=== Section Start ===
(** What the loop of lines 97-113 does to one dependency. *)
Definition stripDependency (dep : Chart) : Chart :=
  if embeddedArchive dep then removeCRDsFromChart dep else dep.

Section Notions.

Context {lib : Lib}.

(** [f] is a CRD object of its chart and [extractCRDKey] gives it [k]. *)
Definition definesKey (k : GroupKind) (f : File) : bool :=
  isCRDObject f && bool_decide (extractCRDKey (File_Data f) = Ok k).

(** The CRD objects the command walks through, each with the [sourceName]
    of the call that walks through it: the call of line 59, then the calls
    of line 64. *)
Definition collectorInput (ch : Chart) : list (string * CRD) :=
  List.map (pair (Chart_Name ch)) (CRDObjects ch)
  ++ List.flat_map (fun dep => List.map (pair (Chart_Name dep)) (CRDObjects dep))
                   (Dependencies ch).

Definition collectItems (items : list (string * CRD)) (st : State) : State :=
  fold_left (fun st it => collectCRD it.1 st it.2) items st.

(** Every file of [crdMap] sits under the key [extractCRDKey] gives it, and
    every key of [crdMap] is a key of [sourceMap], the map line 167 reads. *)
Definition wellKeyed (st : State) : Prop :=
  forall k f, crdMap st !! k = Some f ->
    extractCRDKey (File_Data f) = Ok k /\ is_Some (sourceMap st !! k).

End Notions.

Definition isDuplicateWarning (e : Event) : bool :=
  match e with
  | WarnDuplicate _ _ _ => true
  | _ => false
  end.

(** ** A stand-in for the libraries, for the examples *)

Definition asciiLower (c : ascii) : ascii :=
  let n := nat_of_ascii c in
  if (65 <=? n) && (n <=? 90) then ascii_of_nat (n + 32) else c.

Fixpoint lower (s : string) : string :=
  match s with
  | EmptyString => EmptyString
  | String c rest => String (asciiLower c) (lower rest)
  end.
Definition set_buffer (v : list Z) (s : state) : state :=
  mkState v (buffer_ptr s) (ACC s) (CY s) (R7 s) (DPL s) (EA s) (out s).
Definition set_buffer_ptr (v : Z) (s : state) : state :=
  mkState (WS2812_buffer s) v (ACC s) (CY s) (R7 s) (DPL s) (EA s) (out s).
Definition set_ACC (v : Z) (s : state) : state :=
  mkState (WS2812_buffer s) (buffer_ptr s) v (CY s) (R7 s) (DPL s) (EA s) (out s).
Definition set_CY (v : bool) (s : state) : state :=
  mkState (WS2812_buffer s) (buffer_ptr s) (ACC s) v (R7 s) (DPL s) (EA s) (out s).
Definition set_R7 (v : Z) (s : state) : state :=
  mkState (WS2812_buffer s) (buffer_ptr s) (ACC s) (CY s) v (DPL s) (EA s) (out s).
Definition set_DPL (v : Z) (s : state) : state :=
  mkState (WS2812_buffer s) (buffer_ptr s) (ACC s) (CY s) (R7 s) v (EA s) (out s).
Definition set_EA (v : bool) (s : state) : state :=
  mkState (WS2812_buffer s) (buffer_ptr s) (ACC s) (CY s) (R7 s) (DPL s) v (out s).
Definition emit (e : event) (s : state) : state :=
  mkState (WS2812_buffer s) (buffer_ptr s) (ACC s) (CY s) (R7 s) (DPL s) (EA s)
          (out s ++ [e]).

(* ---- accesses to the buffer; outside the array they are undefined ---- *)

(** [WS2812_buffer[i]] read. *)
Definition buffer_read (i : Z) (s : state) : option Z :=
  if (0 <=? i) && (i <? Z.of_nat (length (WS2812_buffer s)))
  then WS2812_buffer s !! Z.to_nat i else None.

(** [WS2812_buffer[i] = v]. *)
Definition buffer_write (i : Z) (v : Z) (s : state) : option state :=
  if (0 <=? i) && (i <? Z.of_nat (length (WS2812_buffer s)))
  then Some (set_buffer (<[Z.to_nat i := to_u8 v]> (WS2812_buffer s)) s)
  else None.

(* ---- Arduino core calls ---- *)

Definition pinMode (pin : Z) (mode : pin_mode) (s : state) : state :=
  emit (EvPinMode pin mode) s.
Definition digitalWrite (pin : Z) (level : bool) (s : state) : state :=
  emit (EvDigitalWrite pin level) s.
Definition noInterrupts (s : state) : state := emit (EvIrq false) (set_EA false s).
Definition interrupts (s : state) : state := emit (EvIrq true) (set_EA true s).
Definition delayMicroseconds (us : Z) (s : state) : state := emit (EvDelay us) s.

(* ---- the 8051 instructions of WS2812_sendByte ---- *)

(** [mov r7, #n]. *)
Definition mov_r7 (n : Z) (s : state) : state := set_R7 n s.

(** [xch a, dpl]. *)
Definition xch_a_dpl (s : state) : state := set_DPL (ACC s) (set_ACC (DPL s) s).

(** [rlc a]: rotate the accumulator left through the carry: bit 7 goes to
    the carry, the old carry comes in as bit 0. *)
Definition rlc_a (s : state) : state :=
  set_CY (Z.testbit (ACC s) 7)
         (set_ACC (Z.lor (Z.land (Z.shiftl (ACC s) 1) 255) (Z.b2z (CY s))) s).

(** [setb _WS2812_PIN_BIT]. *)
Definition setb_pin (s : state) : state := emit (EvPin true) s.

(** [mov _WS2812_PIN_BIT, c]. *)
Definition mov_pin_c (s : state) : state := emit (EvPin (CY s)) s.

(** [clr _WS2812_PIN_BIT]. *)
Definition clr_pin (s : state) : state := emit (EvPin false) s.

(** [nop]. *)
Definition nop (s : state) : state := s.

(** The register part of [djnz r7, label]: decrement, on 8 bits. *)
Definition dec_r7 (s : state) : state := set_R7 ((R7 s - 1) mod 256) s.

(** The loop [01$: ... djnz r7, 01$].  The body runs, r7 is decremented,
    and the jump is taken while r7 is not zero.  [None] when the fuel is
    used up. *)
Fixpoint sendByte_loop (fuel : nat) (s : state) : option state :=
  match fuel with
  | O => None
  | S fuel =>
      let s := rlc_a s in
      let s := setb_pin s in
      let s := mov_pin_c s in
      let s := nop s in
      let s := nop s in
      let s := nop s in
      let s := nop s in
      let s := nop s in
      let s := nop s in
      let s := clr_pin s in
      let s := nop s in
      let s := nop s in
      let s := dec_r7 s in
      if R7 s =? 0 then Some s else sendByte_loop fuel s
  end.

(** [WS2812_sendByte(data)].  SDCC passes the byte argument in [dpl].  A
    [djnz] loop over an 8-bit register ends within 256 rounds, which is the
    fuel given. *)
Definition WS2812_sendByte (data : Z) (s : state) : option state :=
  let s := set_DPL data s in
  let s := mov_r7 8 s in
  let s := xch_a_dpl s in
  sendByte_loop 256 s.

(** [for(uint8_t i = i0; i < bound; i++) body(i)]: the comparison is on
    [int], the increment wraps on 8 bits.  [None] when the fuel is used
    up or the body fails. *)
Fixpoint for_u8 (fuel : nat) (i bound : Z) (body : Z -> state -> option state)
    (s : state) : option state :=
  match fuel with
  | O => None
  | S fuel =>
      if i <? bound
      then s ← body i s; for_u8 fuel (to_u8 (i + 1)) bound body s
      else Some s
  end.

(** Fuel of the [for] loops: one more than the number of [uint8_t] values. *)
Definition loop_fuel : nat := 257.

(** [WS2812_init()]. *)
Definition WS2812_init (s : state) : option state :=
  let s := pinMode WS2812_PIN OUTPUT s in
  let s := digitalWrite WS2812_PIN LOW s in
  for_u8 loop_fuel 0 (3 * WS2812_COUNT) (fun i s => buffer_write i 0 s) s.

(** [WS2812_update()]. *)
Definition WS2812_update (s : state) : option state :=
  let s := set_buffer_ptr 0 s in
  let s := noInterrupts s in
  s ← for_u8 loop_fuel 0 (3 * WS2812_COUNT)
        (fun _ s =>
           data ← buffer_read (buffer_ptr s) s;
           WS2812_sendByte data (set_buffer_ptr (buffer_ptr s + 1) s)) s;
  let s := interrupts s in
  let s := delayMicroseconds 300 s in
  Some s.

(** [WS2812_setPixel(pixel, r, g, b)]. *)
Definition WS2812_setPixel (pixel r g b : Z) (s : state) : option state :=
  if WS2812_COUNT <=? pixel then Some s else
  let ptr := 3 * pixel in
  s ← buffer_write ptr g s;
  let ptr := ptr + 1 in
  s ← buffer_write ptr r s;
  let ptr := ptr + 1 in
  buffer_write ptr b s.

(** [WS2812_clear()]. *)
Definition WS2812_clear (s : state) : option state :=
  s ← for_u8 loop_fuel 0 (3 * WS2812_COUNT) (fun i s => buffer_write i 0 s) s;
  WS2812_update s.

(** [WS2812_show()]. *)
Definition WS2812_show (s : state) : option state := WS2812_update s.

(* ---- the waveform, described from the byte values ---- *)

(** The bits of a byte, most significant first. *)
Definition msb_bits (data : Z) : list bool :=
  map (Z.testbit data) [7; 6; 5; 4; 3; 2; 1; 0].

(** One bit symbol on the data line: the line is driven high, then takes
    the value of the bit (a 0 ends the high pulse here), then is driven low
    (a 1 ends the high pulse here). *)
Definition bit_symbol (bit : bool) : list event :=
  [EvPin true; EvPin bit; EvPin false].

(** The symbols of a list of bits, one after the other. *)
Definition bit_symbols (bits : list bool) : list event :=
  concat (map bit_symbol bits).

(** The symbols of one byte. *)
Definition byte_symbols (data : Z) : list event := bit_symbols (msb_bits data).

(** The symbols of a sequence of bytes, one byte after the other. *)
Definition bytes_symbols (bytes : list Z) : list event :=
  concat (map byte_symbols bytes).

(** The latch delay that ends a frame. *)
Definition latch : list event := [EvDelay 300].

(** Everything one transmission of the bytes [bytes] emits. *)
Definition frame_wave (bytes : list Z) : list event :=
  [EvIrq false] ++ bytes_symbols bytes ++ [EvIrq true] ++ latch.

(** [pins_masked ea tr]: starting with the interrupt enable flag [ea], no
    write to the data line in [tr] happens while interrupts are enabled. *)
Fixpoint pins_masked (ea : bool) (tr : list event) : bool :=
  match tr with
  | [] => true
  | EvIrq enabled :: tr => pins_masked enabled tr
  | EvPin _ :: tr => negb ea && pins_masked ea tr
  | _ :: tr => pins_masked ea tr
  end.

(** The pin writes among the events. *)
Definition is_pin (e : event) : bool :=
  match e with EvPin _ => true | _ => false end.

(** The buffer is the array [uint8_t WS2812_buffer[3 * WS2812_COUNT]]. *)
Definition wf (s : state) : Prop :=
  length (WS2812_buffer s) = Z.to_nat (3 * WS2812_COUNT) /\
  Forall is_u8 (WS2812_buffer s).

(** A state at power-on: static storage is zero, interrupts are enabled. *)
Definition power_on : state :=
  mkState (replicate 9 0) 0 0 false 0 0 true [].

(** A state in the middle of a run, for examples. *)
Definition lit : state :=
  mkState [1; 2; 3; 40; 50; 60; 255; 128; 7] 5 170 true 3 9 false
          [EvDelay 300].

End WS2812.

(* ===================================================================== *)
(* Machine arithmetic                                                    *)
(* ===================================================================== *)

Lemma to_u8_small (x : Z) : is_u8 x -> to_u8 x = x.
Proof. intros Hx. apply Z.mod_small. exact Hx. Qed.

Lemma to_int_small (x : Z) : -32768 <= x < 32768 -> to_int x = x.
Proof. intros Hx. unfold to_int. rewrite Z.mod_small; lia. Qed.

(** On a channel value whose product with the brightness fits [int], the
    C expression [(c * brightness) / 255], converted back to [uint8_t], is
    the floor of the exact quotient. *)
Lemma scale_channel (c brightness : Z) :
  0 <= c <= 100 -> 0 <= brightness <= 255 ->
  to_u8 (int_div (int_mul c brightness) 255) = c * brightness / 255.
Proof.
  intros Hc Hb.
  assert (Hp : 0 <= c * brightness <= 25500) by nia.
  unfold int_mul, int_div.
  rewrite (to_int_small (c * brightness)) by lia.
  rewrite Z.quot_div_nonneg by lia.
  assert (Hq : 0 <= c * brightness / 255 <= 100).
  { split; [apply Z.div_pos; lia|].
    apply Z.div_le_upper_bound; lia. }
  rewrite to_int_small by lia.
  apply to_u8_small. unfold is_u8. lia.
Qed.

(* ===================================================================== *)
(* led_colors.h: palette and brightness                                  *)
(* ===================================================================== *)

Section Palette.
Import LedColors.

Lemma load_store_eq (p v : Z) (m : mem) : load (store p v m) p = to_u8 v.
Proof. unfold load, store. now rewrite Z.eqb_refl. Qed.

Lemma load_store_ne (p q v : Z) (m : mem) :
  q <> p -> load (store p v m) q = load m q.
Proof.
  intros Hne. unfold load, store.
  destruct (Z.eqb_spec q p); [contradiction|reflexivity].
Qed.

(** Every palette channel is a byte of at most 100. *)
Lemma palette_bounded (i : nat) (c : RGB_Color) :
  COLOR_PALETTE !! i = Some c ->
  0 <= r c <= 100 /\ 0 <= g c <= 100 /\ 0 <= b c <= 100.
Proof.
  intros Hc.
  do 8 (destruct i as [|i]; [inversion Hc; subst; simpl; lia|]).
  inversion Hc.
Qed.
Lemma main_preflight_exit (fuel : nat) (m : Machine) :
  (exists e, look_path (env (calls m)) "xdotool" = Err e) \/
  (exists p e,
      look_path (env (calls m)) "xdotool" = Ok p /\
      output (env (S (calls m))) "xdotool" ["getdisplaygeometry"] = Err e) ->
  exists m',
    main To_LowerCase env fuel m = (Exited 1, m') /\
    writes m' = writes m.
Proof.
  intros [(e & H1) | (p & e & H1 & H2)];
    unfold main, checkDependencies, exec_LookPath, exec_Output, log_Println,
           log_Printf, ask, emit, bind, ret;
    cbn [calls out consecutiveErrors writes]; rewrite H1;
    cbn [calls out consecutiveErrors writes]; try rewrite H2;
    eexists; split; reflexivity.
Qed.

(** The [for] statement over the body of [monitorActivity] is the loop
    observed so far: no way through the body leaves it. *)
Lemma for_ever_tick (fuel : nat) (interval : Z) (m : Machine) :
  for_ever fuel (tick_with_flow To_LowerCase env interval) m =
  ((fst (loop To_LowerCase env fuel interval m), Looping),
   snd (loop To_LowerCase env fuel interval m)).
Proof.
  revert m. induction fuel as [| fuel IH]; intros m; [reflexivity |].
  rewrite loop_S. cbn [for_ever]. unfold bind at 1. unfold tick_with_flow at 1.
  unfold bind at 1, ret at 1.
  destruct (tick To_LowerCase env interval m) as [t m1].
  cbn [fst snd]. specialize (IH m1).
  destruct (loop To_LowerCase env fuel interval m1) as [ts m'].
  cbn [fst snd] in IH.
  destruct t; cbn [tick_flow]; unfold bind, ret; rewrite IH; reflexivity.
Qed.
=== Section End ===
== Task description ==
Reply with only the number of lines in the entries that hold the word "Lemma".

== Response below ==
8